-- SUPPLIED DATA follows --

Lemma frees_lost P : frees (lost P) (mret tt).
Proof. intros g k h [-> _] _. by rewrite (right_id_L ∅ (∖)). Qed.

Lemma difference_difference (h g1 g2 : heap) : (h ∖ g1) ∖ g2 = h ∖ (g1 ∪ g2).
Proof.
  apply map_eq. intros a. rewrite !lookup_difference, lookup_union.
  destruct (g1 !! a), (g2 !! a); cbn; try done; by destruct (h !! a).
Qed.

Lemma subseteq_difference (h g1 g2 : heap) : g1 ##ₘ g2 -> g1 ∪ g2 ⊆ h -> g2 ⊆ h ∖ g1.
Proof.
  intros Hd Hsub. apply map_subseteq_spec. intros a b Ha. apply lookup_difference_Some. split.
  - eapply lookup_weaken; [|done]. by apply lookup_union_Some_r.
  - by eapply map_disjoint_Some_l.
Qed.

Lemma frees_seq P Q m k : frees P m -> frees Q k -> frees (P ∗ Q) (_ ← m; k).
Proof.
  intros Hm Hk g l h (g1 & g2 & k1 & k2 & -> & Hd & _ & _ & HP & HQ) Hsub. unfold mbind, M_bind.
  rewrite (Hm g1 k1 h HP) by (etrans; [apply map_union_subseteq_l|done]).
  by rewrite (Hk g2 k2 (h ∖ g1) HQ), difference_difference by (by apply subseteq_difference).
Qed.

Lemma frees_ex {A} (P : A -> hprop) m : (forall x, frees (P x) m) -> frees (fun g k => exists x, P x g k) m.
Proof. intros Hm g k h [x Hx]. by apply (Hm x) with k. Qed.

Lemma frees_pure (φ : Prop) (P : hprop) m : (φ -> frees P m) -> frees (fun g k => φ /\ P g k) m.
Proof. intros Hm g k h [Hφ HP]. by apply Hm with k. Qed.

Lemma sep_lookup P a b g k h : (P ∗ a ↦ b) g k -> g ⊆ h -> h !! a = Some b.
Proof.
  intros (g1 & g2 & k1 & k2 & -> & Hd & _ & _ & _ & -> & _) Hsub. eapply lookup_weaken; [|done].
  apply lookup_union_Some_r; [done|]. apply lookup_singleton_eq.
Qed.

(** An object of the part can be read first. *)
Lemma frees_load {A} (view : block -> option A) a b o P (k : A -> M heap unit) :
  view b = Some o -> frees (P ∗ a ↦ b) (k o) -> frees (P ∗ a ↦ b) (load view a ≫= k).
Proof.
  intros Hv Hk g l h Hg Hsub. pose proof (sep_lookup _ _ _ _ _ _ Hg Hsub) as Ha.
  unfold load, mbind, M_bind, gets, of_option, mret, M_ret. rewrite Ha, Hv. by apply Hk with l.
Qed.

Lemma frees_release by_malloc a b : malloced b = by_malloc -> frees (a ↦ b) (release_block by_malloc a).
Proof.
  intros Hb g k h [-> _] Hsub%map_singleton_subseteq_l. unfold release_block, mbind, M_bind, gets, of_option, mret, M_ret.
  rewrite Hsub, Hb, Bool.eqb_reflx. unfold modify. f_equal. apply map_eq. intros a'.
  rewrite lookup_delete, lookup_difference, lookup_singleton. by case_decide.
Qed.

(** A string that a pointer owns; null owns nothing. *)
Definition own_string (p : ptr) : hprop :=
  match p with None => emp | Some a => fun g k => exists bs, (a ↦ Chars bs) g k end.

(** An object that a pointer owns, with what its members own. *)
Definition own_object {A} (view : block -> option A) (content : A -> hprop) (p : ptr) : hprop :=
  match p with
  | None => emp
  | Some a => fun g k => exists b o, view b = Some o /\ (content o ∗ a ↦ b) g k
  end.

Fixpoint own_list (own : ptr -> hprop) (l : list ptr) : hprop :=
  match l with [] => emp | p :: l => own p ∗ own_list own l end.
Definition own_vector (view : block -> option (list ptr)) (own : ptr -> hprop) : ptr -> hprop :=
  own_object view (own_list own).

(** What an expression owns: its names (make_column_ref may store one pointer twice), its
    operands and the vector of operands *)
Definition own_operands (own : ptr -> hprop) (e : expression) : hprop :=
  own_string (ex_name e) ∗ (if decide (ex_table e = ex_name e) then emp else own_string (ex_table e)) ∗
  own (expr e) ∗ own (expr2 e) ∗ own_vector is_exprs own (expr_list e).

(** An expression with all it owns, of depth at most [depth] *)
Fixpoint own_tree (depth : nat) (p : ptr) : hprop :=
  match depth with
  | O => fun g k => p = None /\ emp g k
  | S depth => own_object is_expression (own_operands (own_tree depth)) p
  end.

-- SUPPLIED DATA concluded --

EXERCISE GOAL => Every entry is to be repeated precisely as it stands.

ANSWER FOR THIS EXERCISE =>
Lemma frees_lost P : frees (lost P) (mret tt).
Proof. intros g k h [-> _] _. by rewrite (right_id_L ∅ (∖)). Qed.

Lemma difference_difference (h g1 g2 : heap) : (h ∖ g1) ∖ g2 = h ∖ (g1 ∪ g2).
Proof.
  apply map_eq. intros a. rewrite !lookup_difference, lookup_union.
  destruct (g1 !! a), (g2 !! a); cbn; try done; by destruct (h !! a).
Qed.

Lemma subseteq_difference (h g1 g2 : heap) : g1 ##ₘ g2 -> g1 ∪ g2 ⊆ h -> g2 ⊆ h ∖ g1.
Proof.
  intros Hd Hsub. apply map_subseteq_spec. intros a b Ha. apply lookup_difference_Some. split.
  - eapply lookup_weaken; [|done]. by apply lookup_union_Some_r.
  - by eapply map_disjoint_Some_l.
Qed.

Lemma frees_seq P Q m k : frees P m -> frees Q k -> frees (P ∗ Q) (_ ← m; k).
Proof.
  intros Hm Hk g l h (g1 & g2 & k1 & k2 & -> & Hd & _ & _ & HP & HQ) Hsub. unfold mbind, M_bind.
  rewrite (Hm g1 k1 h HP) by (etrans; [apply map_union_subseteq_l|done]).
  by rewrite (Hk g2 k2 (h ∖ g1) HQ), difference_difference by (by apply subseteq_difference).
Qed.

Lemma frees_ex {A} (P : A -> hprop) m : (forall x, frees (P x) m) -> frees (fun g k => exists x, P x g k) m.
Proof. intros Hm g k h [x Hx]. by apply (Hm x) with k. Qed.

Lemma frees_pure (φ : Prop) (P : hprop) m : (φ -> frees P m) -> frees (fun g k => φ /\ P g k) m.
Proof. intros Hm g k h [Hφ HP]. by apply Hm with k. Qed.

Lemma sep_lookup P a b g k h : (P ∗ a ↦ b) g k -> g ⊆ h -> h !! a = Some b.
Proof.
  intros (g1 & g2 & k1 & k2 & -> & Hd & _ & _ & _ & -> & _) Hsub. eapply lookup_weaken; [|done].
  apply lookup_union_Some_r; [done|]. apply lookup_singleton_eq.
Qed.

(** An object of the part can be read first. *)
Lemma frees_load {A} (view : block -> option A) a b o P (k : A -> M heap unit) :
  view b = Some o -> frees (P ∗ a ↦ b) (k o) -> frees (P ∗ a ↦ b) (load view a ≫= k).
Proof.
  intros Hv Hk g l h Hg Hsub. pose proof (sep_lookup _ _ _ _ _ _ Hg Hsub) as Ha.
  unfold load, mbind, M_bind, gets, of_option, mret, M_ret. rewrite Ha, Hv. by apply Hk with l.
Qed.

Lemma frees_release by_malloc a b : malloced b = by_malloc -> frees (a ↦ b) (release_block by_malloc a).
Proof.
  intros Hb g k h [-> _] Hsub%map_singleton_subseteq_l. unfold release_block, mbind, M_bind, gets, of_option, mret, M_ret.
  rewrite Hsub, Hb, Bool.eqb_reflx. unfold modify. f_equal. apply map_eq. intros a'.
  rewrite lookup_delete, lookup_difference, lookup_singleton. by case_decide.
Qed.

(** A string that a pointer owns; null owns nothing. *)
Definition own_string (p : ptr) : hprop :=
  match p with None => emp | Some a => fun g k => exists bs, (a ↦ Chars bs) g k end.

(** An object that a pointer owns, with what its members own. *)
Definition own_object {A} (view : block -> option A) (content : A -> hprop) (p : ptr) : hprop :=
  match p with
  | None => emp
  | Some a => fun g k => exists b o, view b = Some o /\ (content o ∗ a ↦ b) g k
  end.

Fixpoint own_list (own : ptr -> hprop) (l : list ptr) : hprop :=
  match l with [] => emp | p :: l => own p ∗ own_list own l end.
Definition own_vector (view : block -> option (list ptr)) (own : ptr -> hprop) : ptr -> hprop :=
  own_object view (own_list own).

(** What an expression owns: its names (make_column_ref may store one pointer twice), its
    operands and the vector of operands *)
Definition own_operands (own : ptr -> hprop) (e : expression) : hprop :=
  own_string (ex_name e) ∗ (if decide (ex_table e = ex_name e) then emp else own_string (ex_table e)) ∗
  own (expr e) ∗ own (expr2 e) ∗ own_vector is_exprs own (expr_list e).

(** An expression with all it owns, of depth at most [depth] *)
Fixpoint own_tree (depth : nat) (p : ptr) : hprop :=
  match depth with
  | O => fun g k => p = None /\ emp g k
  | S depth => own_object is_expression (own_operands (own_tree depth)) p
  end.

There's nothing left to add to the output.